Le ministre jamaïcain de la Culture a déclaré qu’il envisageait de présenter une pétition appelant à des réparations de l’esclavage de la part de la reine.

L’heure des comptes à sonner pour la reine Elizabeth II. Olivia Grange, la ministre de la culture jamaïcaine est sur le point de présenter une pétition à la reine. Elle lui demande notamment une compensation financière pour les victimes et les descendants de la traite transatlantique des esclaves. Ne vous inquiétez pas, la rédaction d’nous va tout vous dire sur le sujet. Vous êtes prêts ?

La Jamaïque, un pays membre du Commonwealth

Avant de vous donner les raisons de cette demande, la rédaction d’nous a décidé de vous donner un petit cours d’histoire. La Jamaïque est devenue une colonie britannique en 1707. Le sucre et d’autres cultures étaient cultivées dans des systèmes de plantation qui reposaient sur des esclaves. Des centaines de milliers d’Africains captifs ont été emmenés sur l’île et réduits en esclavage sous le régime oppressif. La Jamaïque était une colonie britannique de 1670 à 1962, date à laquelle l’île accède à son indépendance sous l’impulsion des mouvements nationalistes, elle rentre alors dans le Commonwealth.
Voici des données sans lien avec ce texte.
Lemma navigation_at_the_boundaries_witness :
  selectedLink (exec handleSelectPrevious (set_selectedLink (Some 1) sample_page))
  = None
  ∧ selectedLink (exec handleSelectNext (set_selectedLink (Some 2) sample_page))
    = Some 2
  ∧ selectedLink (exec handleSelectNext sample_page) = Some 1.
Proof.
  destruct (navigation_at_the_boundaries (set_selectedLink (Some 1) sample_page))
    as (Hprevious & _ & _).
  destruct (navigation_at_the_boundaries (set_selectedLink (Some 2) sample_page))
    as (_ & Hnext & _).
  destruct (navigation_at_the_boundaries sample_page) as (_ & _ & Hfirst).
  split_and!.
  - by rewrite (Hprevious 1 (sample_link "b" (Some 0%Z)) [0; 2] eq_refl eq_refl eq_refl).
  - apply (Hnext 2 (sample_link "c" (Some 1%Z)) [1; 0] eq_refl eq_refl eq_refl).
    by_evaluation.
  - by rewrite (Hfirst 1 [0; 2] eq_refl eq_refl).
Defined.

Lemma handleDelete_ignores_outcome_witness :
  (forall id, id <> issued sample_page ->
     reply sample_env id = reply (rejecting 1 sample_env) id)
  ∧ reply sample_env 1 <> reply (rejecting 1 sample_env) 1
  ∧ handleDelete (rejecting 1 sample_env) true (sample_link "a" (Some 1%Z)) sample_page
    = handleDelete sample_env true (sample_link "a" (Some 1%Z)) sample_page
  ∧ outcome (handleDelete sample_env true (sample_link "a" (Some 1%Z))) sample_page
    = Ok tt.
Proof.
  assert (forall id, id <> issued sample_page ->
            reply sample_env id = reply (rejecting 1 sample_env) id) as Hsame.
  { intros id Hid. simpl. destruct (Nat.eqb_spec id 1) as [->|_]; [|reflexivity].
    by destruct Hid. }
  split; [exact Hsame|]. split; [discriminate|].
  destruct (handleDelete_ignores_outcome sample_env (rejecting 1 sample_env)
              (sample_link "a" (Some 1%Z)) sample_page Hsame)
    as (_ & Hok & _ & _ & Hequal).
  split; [exact Hequal|exact Hok].
Defined.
De part son adhésion au Commonwealth britannique, c’est la reine Elisabeth qui est à la tête de l’État, même si ce rôle est symbolique. Mais même si elle joue un petit rôle dans le pays, Elizabeth II va devoir donner plusieurs milliards de dollars de réparation pour esclavagisme en Jamaïque. C’est en tout cas ce que souhaite Olivia Grange, la ministre de la culture jamaïcaine. En effet, la politicienne veut demander à la reine une compensation pour tous les citoyens de la nation après l’implication de l’ancienne administration de la Grande-Bretagne dans la traite des noirs.

Elizabeth II bientôt condamné ?

Ainsi, lors d’une interview pour nos confrères de L’Express, Olivia Grange se satisfait de cette avancée. “Nous sommes particulièrement heureux d’annoncer que nous avons franchi de nouvelles étapes dans la recherche d’une justice réparatrice pour les victimes et les descendants de la traite transatlantique des esclaves“, explique Olivia Grange. “La pétition doit être présentée à la reine du Royaume-Uni et/ou au gouvernement du Royaume-Uni“. Au cours de son intervention, la politicienne a ajouté que le Conseil national jamaïcain de réparation a pleinement soutenu cette pétition.

Il a même été convenu que “le cabinet du procureur général devait peser le bien fondé de la pétition dans l’éventualité d’une implication du gouvernement jamaïcain dans cette pétition”. De son côté, un porte-parole du Trésor du gouvernement britannique a déclaré : “Bien que les réparations ne fassent pas partie de l’approche du gouvernement, nous ressentons une profonde tristesse pour la traite transatlantique des esclaves et reconnaissons pleinement le fort sentiment d’injustice et l’héritage de l’esclavage dans les parties les plus touchées monde“.

Meghan et Harry chargent la famille royale

Ce n’est pas la première fois que la reine Elizabeth II se trouve au cœur d’accusation de racisme. En effet, le 7 mars dernier, le prince Harry et son épouse Meghan Markle ont accordé une interview à l’animatrice américaine Oprah Winfrey depuis leur quartier de Los Angeles. Durant celle-ci, la jeune femme a évoqué plusieurs sujets et notamment un fait de racisme. Dès le début de la grossesse, ils ont exprimé des “inquiétudes (…) quant à savoir à quel point sa peau serait foncée“, “ce que ça voudrait dire et à quoi cela ressemblerait“, a-t-elle expliqué.

La duchesse de Sussex a expliqué que ces propos lui avaient été rapportés par son mari, sans vouloir donner l’identité de la ou des personnes ayant eu cet échange avec Harry parce que “ce serait très dommageable pour elles”. D’ailleurs, la reine Elizabeth II n’avait pas mis longtemps avant de réagir à ses accusations. En effet, elle avait notamment affirmé que les accusations de racisme “préoccupantes”, seront “prises très au sérieux” et traitées “en privé”.